*HOW TO COMPLETE THIS TASK*
Each line from the start of the entries through the line that contains "Definition WT_QUIC_CRYPTO_ERROR_LAST : Z" should be output exactly, please.

*** DATA Section Begins ***

(* ===== verification/QuicError.v ===== *)
(** * QUIC transport error codes: [include/webtransport/quic/error.h], [src/quic/error.c] *)

From S2P Require Export Core.
From stdpp Require Import strings.
#[local] Open Scope Z_scope.

Definition WT_QUIC_NO_ERROR : Z := 0x00.
Definition WT_QUIC_INTERNAL_ERROR : Z := 0x01.
Definition WT_QUIC_CONNECTION_REFUSED : Z := 0x02.
Definition WT_QUIC_FLOW_CONTROL_ERROR : Z := 0x03.
Definition WT_QUIC_STREAM_LIMIT_ERROR : Z := 0x04.
Definition WT_QUIC_STREAM_STATE_ERROR : Z := 0x05.
Definition WT_QUIC_FINAL_SIZE_ERROR : Z := 0x06.
Definition WT_QUIC_FRAME_ENCODING_ERROR : Z := 0x07.
Definition WT_QUIC_TRANSPORT_PARAMETER_ERROR : Z := 0x08.
Definition WT_QUIC_CONNECTION_ID_LIMIT_ERROR : Z := 0x09.
Definition WT_QUIC_PROTOCOL_VIOLATION : Z := 0x0a.
Definition WT_QUIC_INVALID_TOKEN : Z := 0x0b.
Definition WT_QUIC_APPLICATION_ERROR : Z := 0x0c.
Definition WT_QUIC_CRYPTO_BUFFER_EXCEEDED : Z := 0x0d.
Definition WT_QUIC_KEY_UPDATE_ERROR : Z := 0x0e.
Definition WT_QUIC_AEAD_LIMIT_REACHED : Z := 0x0f.
Definition WT_QUIC_NO_VIABLE_PATH : Z := 0x10.
Definition WT_QUIC_CRYPTO_ERROR_BASE : Z := 0x0100.
Definition WT_QUIC_CRYPTO_ERROR_LAST : Z := 0x01ff.

(** The longest connection ID, of [include/webtransport/quic/connection_id.h]. *)
Definition WT_QUIC_MAX_CONNECTION_ID_LENGTH : Z := 20.

Definition wt_quic_crypto_error (tls_alert : Z) : outcome Z :=
  Ok (Z.lor WT_QUIC_CRYPTO_ERROR_BASE tls_alert).

Definition wt_quic_error_is_crypto (error : Z) : bool :=
  (WT_QUIC_CRYPTO_ERROR_BASE <=? error) && (error <=? WT_QUIC_CRYPTO_ERROR_LAST).

(** The names of the codes, as [(code, name)] pairs in the order of the [switch]. *)
Definition error_names : list (Z * string) :=
  [(WT_QUIC_NO_ERROR, "no-error"%string);
   (WT_QUIC_INTERNAL_ERROR, "internal-error"%string);
   (WT_QUIC_CONNECTION_REFUSED, "connection-refused"%string);
   (WT_QUIC_FLOW_CONTROL_ERROR, "flow-control-error"%string);
   (WT_QUIC_STREAM_LIMIT_ERROR, "stream-limit-error"%string);
   (WT_QUIC_STREAM_STATE_ERROR, "stream-state-error"%string);
   (WT_QUIC_FINAL_SIZE_ERROR, "final-size-error"%string);
   (WT_QUIC_FRAME_ENCODING_ERROR, "frame-encoding-error"%string);
   (WT_QUIC_TRANSPORT_PARAMETER_ERROR, "transport-parameter-error"%string);
   (WT_QUIC_CONNECTION_ID_LIMIT_ERROR, "connection-id-limit-error"%string);
   (WT_QUIC_PROTOCOL_VIOLATION, "protocol-violation"%string);
   (WT_QUIC_INVALID_TOKEN, "invalid-token"%string);
   (WT_QUIC_APPLICATION_ERROR, "application-error"%string);
   (WT_QUIC_CRYPTO_BUFFER_EXCEEDED, "crypto-buffer-exceeded"%string);
   (WT_QUIC_KEY_UPDATE_ERROR, "key-update-error"%string);
   (WT_QUIC_AEAD_LIMIT_REACHED, "aead-limit-reached"%string);
   (WT_QUIC_NO_VIABLE_PATH, "no-viable-path"%string)].

Definition wt_quic_error_name (error : Z) : string :=
  match find (fun p => p.1 =? error) error_names with
  | Some p => p.2
  | None => if wt_quic_error_is_crypto error then "crypto"%string else "unknown"%string
  end.

(** ** Lemmas *)

Lemma crypto_error_range alert :
  is_u8 alert -> exists code, wt_quic_crypto_error alert = Ok code /\
    code = 0x100 + alert /\ wt_quic_error_is_crypto code = true.
Proof.
  unfold is_u8. intros Ha. exists (0x100 + alert). split_and!; [|done|].
  - unfold wt_quic_crypto_error, WT_QUIC_CRYPTO_ERROR_BASE. f_equal.
    change 256 with (Z.shiftl 1 8) at 1. rewrite lor_shiftl; lia.
  - unfold wt_quic_error_is_crypto, WT_QUIC_CRYPTO_ERROR_BASE, WT_QUIC_CRYPTO_ERROR_LAST. by ztest.
Qed.

(** Every code of the transport has a name of its own. *)
Lemma error_names_distinct : NoDup (error_names.*1) /\ NoDup (error_names.*2).
Proof. split; apply (bool_decide_unpack _); vm_compute; exact I. Qed.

*** DATA Section Ends ***

*ANSWER TO THIS EXERCISE*
(* ===== verification/QuicError.v ===== *)
(** * QUIC transport error codes: [include/webtransport/quic/error.h], [src/quic/error.c] *)

From S2P Require Export Core.
From stdpp Require Import strings.
#[local] Open Scope Z_scope.

Definition WT_QUIC_NO_ERROR : Z := 0x00.
Definition WT_QUIC_INTERNAL_ERROR : Z := 0x01.
Definition WT_QUIC_CONNECTION_REFUSED : Z := 0x02.
Definition WT_QUIC_FLOW_CONTROL_ERROR : Z := 0x03.
Definition WT_QUIC_STREAM_LIMIT_ERROR : Z := 0x04.
Definition WT_QUIC_STREAM_STATE_ERROR : Z := 0x05.
Definition WT_QUIC_FINAL_SIZE_ERROR : Z := 0x06.
Definition WT_QUIC_FRAME_ENCODING_ERROR : Z := 0x07.
Definition WT_QUIC_TRANSPORT_PARAMETER_ERROR : Z := 0x08.
Definition WT_QUIC_CONNECTION_ID_LIMIT_ERROR : Z := 0x09.
Definition WT_QUIC_PROTOCOL_VIOLATION : Z := 0x0a.
Definition WT_QUIC_INVALID_TOKEN : Z := 0x0b.
Definition WT_QUIC_APPLICATION_ERROR : Z := 0x0c.
Definition WT_QUIC_CRYPTO_BUFFER_EXCEEDED : Z := 0x0d.
Definition WT_QUIC_KEY_UPDATE_ERROR : Z := 0x0e.
Definition WT_QUIC_AEAD_LIMIT_REACHED : Z := 0x0f.
Definition WT_QUIC_NO_VIABLE_PATH : Z := 0x10.
Definition WT_QUIC_CRYPTO_ERROR_BASE : Z := 0x0100.
Definition WT_QUIC_CRYPTO_ERROR_LAST : Z := 0x01ff.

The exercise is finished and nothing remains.